┌─ Supplied entries
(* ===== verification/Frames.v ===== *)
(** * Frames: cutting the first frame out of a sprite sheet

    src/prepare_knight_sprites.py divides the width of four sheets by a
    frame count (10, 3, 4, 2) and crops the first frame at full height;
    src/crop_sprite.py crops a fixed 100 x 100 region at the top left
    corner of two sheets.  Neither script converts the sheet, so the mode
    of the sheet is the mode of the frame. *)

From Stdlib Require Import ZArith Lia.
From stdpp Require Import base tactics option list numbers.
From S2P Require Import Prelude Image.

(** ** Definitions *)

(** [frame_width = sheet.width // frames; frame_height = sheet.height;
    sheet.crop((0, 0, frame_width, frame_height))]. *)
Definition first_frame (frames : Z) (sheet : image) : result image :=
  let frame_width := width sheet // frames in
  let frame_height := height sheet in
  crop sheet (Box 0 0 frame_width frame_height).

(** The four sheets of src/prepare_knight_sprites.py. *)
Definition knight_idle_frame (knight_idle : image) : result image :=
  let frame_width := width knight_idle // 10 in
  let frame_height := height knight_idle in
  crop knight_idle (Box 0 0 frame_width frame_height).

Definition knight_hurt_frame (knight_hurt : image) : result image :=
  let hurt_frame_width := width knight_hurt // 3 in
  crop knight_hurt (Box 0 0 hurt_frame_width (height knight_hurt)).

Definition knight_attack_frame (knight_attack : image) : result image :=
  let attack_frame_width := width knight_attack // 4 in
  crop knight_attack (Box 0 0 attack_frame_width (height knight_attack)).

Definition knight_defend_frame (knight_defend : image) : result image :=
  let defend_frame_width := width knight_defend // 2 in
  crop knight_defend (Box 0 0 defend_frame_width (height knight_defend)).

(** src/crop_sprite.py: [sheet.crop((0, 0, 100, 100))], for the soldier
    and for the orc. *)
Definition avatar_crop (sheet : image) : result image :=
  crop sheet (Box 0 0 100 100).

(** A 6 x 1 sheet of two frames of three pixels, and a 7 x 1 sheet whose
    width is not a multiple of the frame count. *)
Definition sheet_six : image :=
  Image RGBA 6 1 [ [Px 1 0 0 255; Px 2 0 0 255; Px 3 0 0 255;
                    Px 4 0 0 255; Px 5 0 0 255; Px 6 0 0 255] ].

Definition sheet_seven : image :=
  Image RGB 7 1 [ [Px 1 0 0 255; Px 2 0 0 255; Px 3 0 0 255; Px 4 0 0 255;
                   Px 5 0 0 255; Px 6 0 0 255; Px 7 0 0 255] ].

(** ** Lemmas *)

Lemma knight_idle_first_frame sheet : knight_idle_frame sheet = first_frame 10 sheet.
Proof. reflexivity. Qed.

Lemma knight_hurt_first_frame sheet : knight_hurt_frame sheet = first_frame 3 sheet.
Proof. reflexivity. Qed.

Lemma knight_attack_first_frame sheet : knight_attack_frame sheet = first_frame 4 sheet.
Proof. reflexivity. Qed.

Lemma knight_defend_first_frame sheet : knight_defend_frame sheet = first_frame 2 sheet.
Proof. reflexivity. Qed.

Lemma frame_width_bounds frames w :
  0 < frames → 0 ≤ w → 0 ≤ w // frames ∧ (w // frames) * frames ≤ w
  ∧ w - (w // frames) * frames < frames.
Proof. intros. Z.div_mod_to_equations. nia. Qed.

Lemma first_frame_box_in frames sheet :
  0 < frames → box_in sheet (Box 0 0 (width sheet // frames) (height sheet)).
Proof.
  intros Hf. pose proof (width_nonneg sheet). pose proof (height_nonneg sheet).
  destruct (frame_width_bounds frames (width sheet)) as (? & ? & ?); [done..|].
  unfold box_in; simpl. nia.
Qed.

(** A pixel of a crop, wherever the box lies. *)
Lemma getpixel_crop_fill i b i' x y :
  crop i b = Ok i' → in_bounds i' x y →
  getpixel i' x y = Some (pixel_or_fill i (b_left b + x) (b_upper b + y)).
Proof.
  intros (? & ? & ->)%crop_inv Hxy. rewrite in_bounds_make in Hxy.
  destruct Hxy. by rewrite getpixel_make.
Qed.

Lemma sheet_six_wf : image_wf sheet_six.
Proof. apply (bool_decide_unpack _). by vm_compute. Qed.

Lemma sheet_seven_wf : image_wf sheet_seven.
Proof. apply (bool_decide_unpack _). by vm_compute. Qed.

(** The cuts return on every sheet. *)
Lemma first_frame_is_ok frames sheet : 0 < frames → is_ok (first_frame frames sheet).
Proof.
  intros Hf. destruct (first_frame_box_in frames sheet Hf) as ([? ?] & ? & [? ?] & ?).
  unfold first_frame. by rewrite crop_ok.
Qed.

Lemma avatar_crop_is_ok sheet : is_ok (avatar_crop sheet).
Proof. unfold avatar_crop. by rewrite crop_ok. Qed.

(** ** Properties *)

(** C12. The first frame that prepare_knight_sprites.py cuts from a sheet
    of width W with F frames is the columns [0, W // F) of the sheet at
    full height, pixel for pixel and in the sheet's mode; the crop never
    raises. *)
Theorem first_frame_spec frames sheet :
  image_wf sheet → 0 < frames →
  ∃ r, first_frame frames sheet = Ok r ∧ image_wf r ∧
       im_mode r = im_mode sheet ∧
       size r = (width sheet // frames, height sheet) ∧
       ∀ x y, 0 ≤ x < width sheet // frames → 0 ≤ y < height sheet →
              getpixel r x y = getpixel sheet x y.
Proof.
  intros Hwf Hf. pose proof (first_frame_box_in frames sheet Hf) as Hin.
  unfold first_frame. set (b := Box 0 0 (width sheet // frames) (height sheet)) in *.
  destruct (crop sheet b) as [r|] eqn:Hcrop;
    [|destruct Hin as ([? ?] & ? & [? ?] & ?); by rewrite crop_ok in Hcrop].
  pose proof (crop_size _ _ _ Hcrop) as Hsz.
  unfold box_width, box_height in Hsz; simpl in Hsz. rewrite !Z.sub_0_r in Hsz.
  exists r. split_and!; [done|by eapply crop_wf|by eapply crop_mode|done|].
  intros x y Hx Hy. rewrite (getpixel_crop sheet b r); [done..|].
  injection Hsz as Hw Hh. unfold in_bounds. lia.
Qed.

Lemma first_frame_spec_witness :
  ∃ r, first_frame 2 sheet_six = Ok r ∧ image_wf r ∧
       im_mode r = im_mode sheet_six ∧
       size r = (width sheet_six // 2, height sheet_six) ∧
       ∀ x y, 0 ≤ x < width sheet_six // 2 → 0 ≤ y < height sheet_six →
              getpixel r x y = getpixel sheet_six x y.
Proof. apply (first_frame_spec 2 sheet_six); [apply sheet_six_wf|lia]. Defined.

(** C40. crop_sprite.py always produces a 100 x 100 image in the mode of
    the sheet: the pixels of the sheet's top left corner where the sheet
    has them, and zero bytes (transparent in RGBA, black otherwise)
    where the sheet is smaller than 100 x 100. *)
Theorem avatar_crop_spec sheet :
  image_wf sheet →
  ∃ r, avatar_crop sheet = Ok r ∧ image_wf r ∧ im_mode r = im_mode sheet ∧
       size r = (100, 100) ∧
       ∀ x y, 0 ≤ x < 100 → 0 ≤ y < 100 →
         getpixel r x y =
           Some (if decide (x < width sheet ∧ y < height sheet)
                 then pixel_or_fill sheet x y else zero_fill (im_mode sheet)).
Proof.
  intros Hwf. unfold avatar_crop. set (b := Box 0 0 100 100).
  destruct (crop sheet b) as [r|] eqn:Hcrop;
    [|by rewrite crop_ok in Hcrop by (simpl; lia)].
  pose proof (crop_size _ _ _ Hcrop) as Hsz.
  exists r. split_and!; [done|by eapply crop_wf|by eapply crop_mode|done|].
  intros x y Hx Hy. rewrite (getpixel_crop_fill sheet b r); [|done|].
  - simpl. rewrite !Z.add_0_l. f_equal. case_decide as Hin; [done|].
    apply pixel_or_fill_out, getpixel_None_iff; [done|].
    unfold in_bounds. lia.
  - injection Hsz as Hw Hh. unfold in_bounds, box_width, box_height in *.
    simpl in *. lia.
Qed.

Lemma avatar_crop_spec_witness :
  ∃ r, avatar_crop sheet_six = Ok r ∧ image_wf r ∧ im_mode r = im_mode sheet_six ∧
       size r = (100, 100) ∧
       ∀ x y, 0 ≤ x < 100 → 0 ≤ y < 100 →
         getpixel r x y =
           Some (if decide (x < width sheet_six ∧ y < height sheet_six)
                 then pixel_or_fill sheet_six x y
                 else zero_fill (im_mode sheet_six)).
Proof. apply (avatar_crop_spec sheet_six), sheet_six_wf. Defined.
└─
┌─ Supplied entries
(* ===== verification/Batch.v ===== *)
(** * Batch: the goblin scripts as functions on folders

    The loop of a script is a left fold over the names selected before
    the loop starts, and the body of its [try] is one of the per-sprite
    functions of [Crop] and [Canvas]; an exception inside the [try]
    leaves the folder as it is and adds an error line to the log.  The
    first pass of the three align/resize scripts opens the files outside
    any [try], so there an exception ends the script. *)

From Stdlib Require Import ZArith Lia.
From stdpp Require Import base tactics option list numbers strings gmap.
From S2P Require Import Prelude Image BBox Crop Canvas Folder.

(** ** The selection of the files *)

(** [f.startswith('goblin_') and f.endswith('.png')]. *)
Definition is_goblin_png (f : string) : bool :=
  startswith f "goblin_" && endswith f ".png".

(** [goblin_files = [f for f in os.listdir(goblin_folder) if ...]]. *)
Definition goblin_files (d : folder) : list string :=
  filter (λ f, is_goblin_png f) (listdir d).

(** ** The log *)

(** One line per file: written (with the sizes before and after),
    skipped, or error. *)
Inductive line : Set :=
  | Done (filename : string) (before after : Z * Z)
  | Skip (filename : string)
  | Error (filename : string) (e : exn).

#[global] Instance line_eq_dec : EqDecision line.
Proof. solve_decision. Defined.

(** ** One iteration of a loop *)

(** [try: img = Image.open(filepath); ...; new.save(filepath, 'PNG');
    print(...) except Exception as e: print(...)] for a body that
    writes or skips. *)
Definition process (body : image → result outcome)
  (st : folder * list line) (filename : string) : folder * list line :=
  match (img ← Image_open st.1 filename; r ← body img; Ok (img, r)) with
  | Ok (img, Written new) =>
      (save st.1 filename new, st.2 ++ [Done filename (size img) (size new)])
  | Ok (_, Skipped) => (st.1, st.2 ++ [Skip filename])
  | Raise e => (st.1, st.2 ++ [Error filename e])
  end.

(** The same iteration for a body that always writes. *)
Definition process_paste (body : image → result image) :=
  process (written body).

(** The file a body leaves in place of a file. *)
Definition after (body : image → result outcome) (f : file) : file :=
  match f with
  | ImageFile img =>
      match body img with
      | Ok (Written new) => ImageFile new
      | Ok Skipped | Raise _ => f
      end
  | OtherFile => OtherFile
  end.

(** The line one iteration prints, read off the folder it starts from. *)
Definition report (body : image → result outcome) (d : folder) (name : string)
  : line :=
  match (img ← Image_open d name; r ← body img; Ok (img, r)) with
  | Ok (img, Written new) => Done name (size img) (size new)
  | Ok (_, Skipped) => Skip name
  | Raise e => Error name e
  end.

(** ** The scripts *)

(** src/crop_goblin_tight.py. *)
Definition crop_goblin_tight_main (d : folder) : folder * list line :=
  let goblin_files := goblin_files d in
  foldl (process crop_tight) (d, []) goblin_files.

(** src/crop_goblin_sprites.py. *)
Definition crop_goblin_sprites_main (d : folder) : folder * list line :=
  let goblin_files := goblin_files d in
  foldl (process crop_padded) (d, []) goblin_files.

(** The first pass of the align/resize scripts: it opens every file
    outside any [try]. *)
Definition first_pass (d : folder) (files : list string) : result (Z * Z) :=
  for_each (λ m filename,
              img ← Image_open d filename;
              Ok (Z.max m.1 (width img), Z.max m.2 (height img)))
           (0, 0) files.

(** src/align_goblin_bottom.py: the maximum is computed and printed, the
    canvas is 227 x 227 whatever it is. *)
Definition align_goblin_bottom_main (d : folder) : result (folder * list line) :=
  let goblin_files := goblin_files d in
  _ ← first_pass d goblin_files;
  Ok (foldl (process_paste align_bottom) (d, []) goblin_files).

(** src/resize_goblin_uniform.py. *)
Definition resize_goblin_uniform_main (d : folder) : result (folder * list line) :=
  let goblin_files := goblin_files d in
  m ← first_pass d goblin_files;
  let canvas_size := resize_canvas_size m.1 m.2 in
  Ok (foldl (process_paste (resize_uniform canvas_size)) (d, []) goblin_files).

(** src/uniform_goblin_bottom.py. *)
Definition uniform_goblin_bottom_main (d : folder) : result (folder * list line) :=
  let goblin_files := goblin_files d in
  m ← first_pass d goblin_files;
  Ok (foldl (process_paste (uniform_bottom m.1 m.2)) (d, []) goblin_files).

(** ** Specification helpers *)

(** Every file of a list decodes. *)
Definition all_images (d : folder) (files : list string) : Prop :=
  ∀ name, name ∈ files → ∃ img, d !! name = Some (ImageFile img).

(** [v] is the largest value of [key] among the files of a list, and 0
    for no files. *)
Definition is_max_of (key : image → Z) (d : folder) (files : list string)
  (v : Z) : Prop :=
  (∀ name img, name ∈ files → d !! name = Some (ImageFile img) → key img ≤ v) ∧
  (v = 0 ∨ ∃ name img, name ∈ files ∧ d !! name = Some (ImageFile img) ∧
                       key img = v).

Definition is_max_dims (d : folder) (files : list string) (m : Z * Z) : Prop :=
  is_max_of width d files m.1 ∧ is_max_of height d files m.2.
└─
• Task objective: Above are the records; copy exactly the lines from the line with "intros Hf. pose" through the line with "crop i b = Ok i' → in_bounds i' x y →", both included.

• Solved problem:
  intros Hf. pose proof (width_nonneg sheet). pose proof (height_nonneg sheet).
  destruct (frame_width_bounds frames (width sheet)) as (? & ? & ?); [done..|].
  unfold box_in; simpl. nia.
Qed.

(** A pixel of a crop, wherever the box lies. *)
Lemma getpixel_crop_fill i b i' x y :
  crop i b = Ok i' → in_bounds i' x y →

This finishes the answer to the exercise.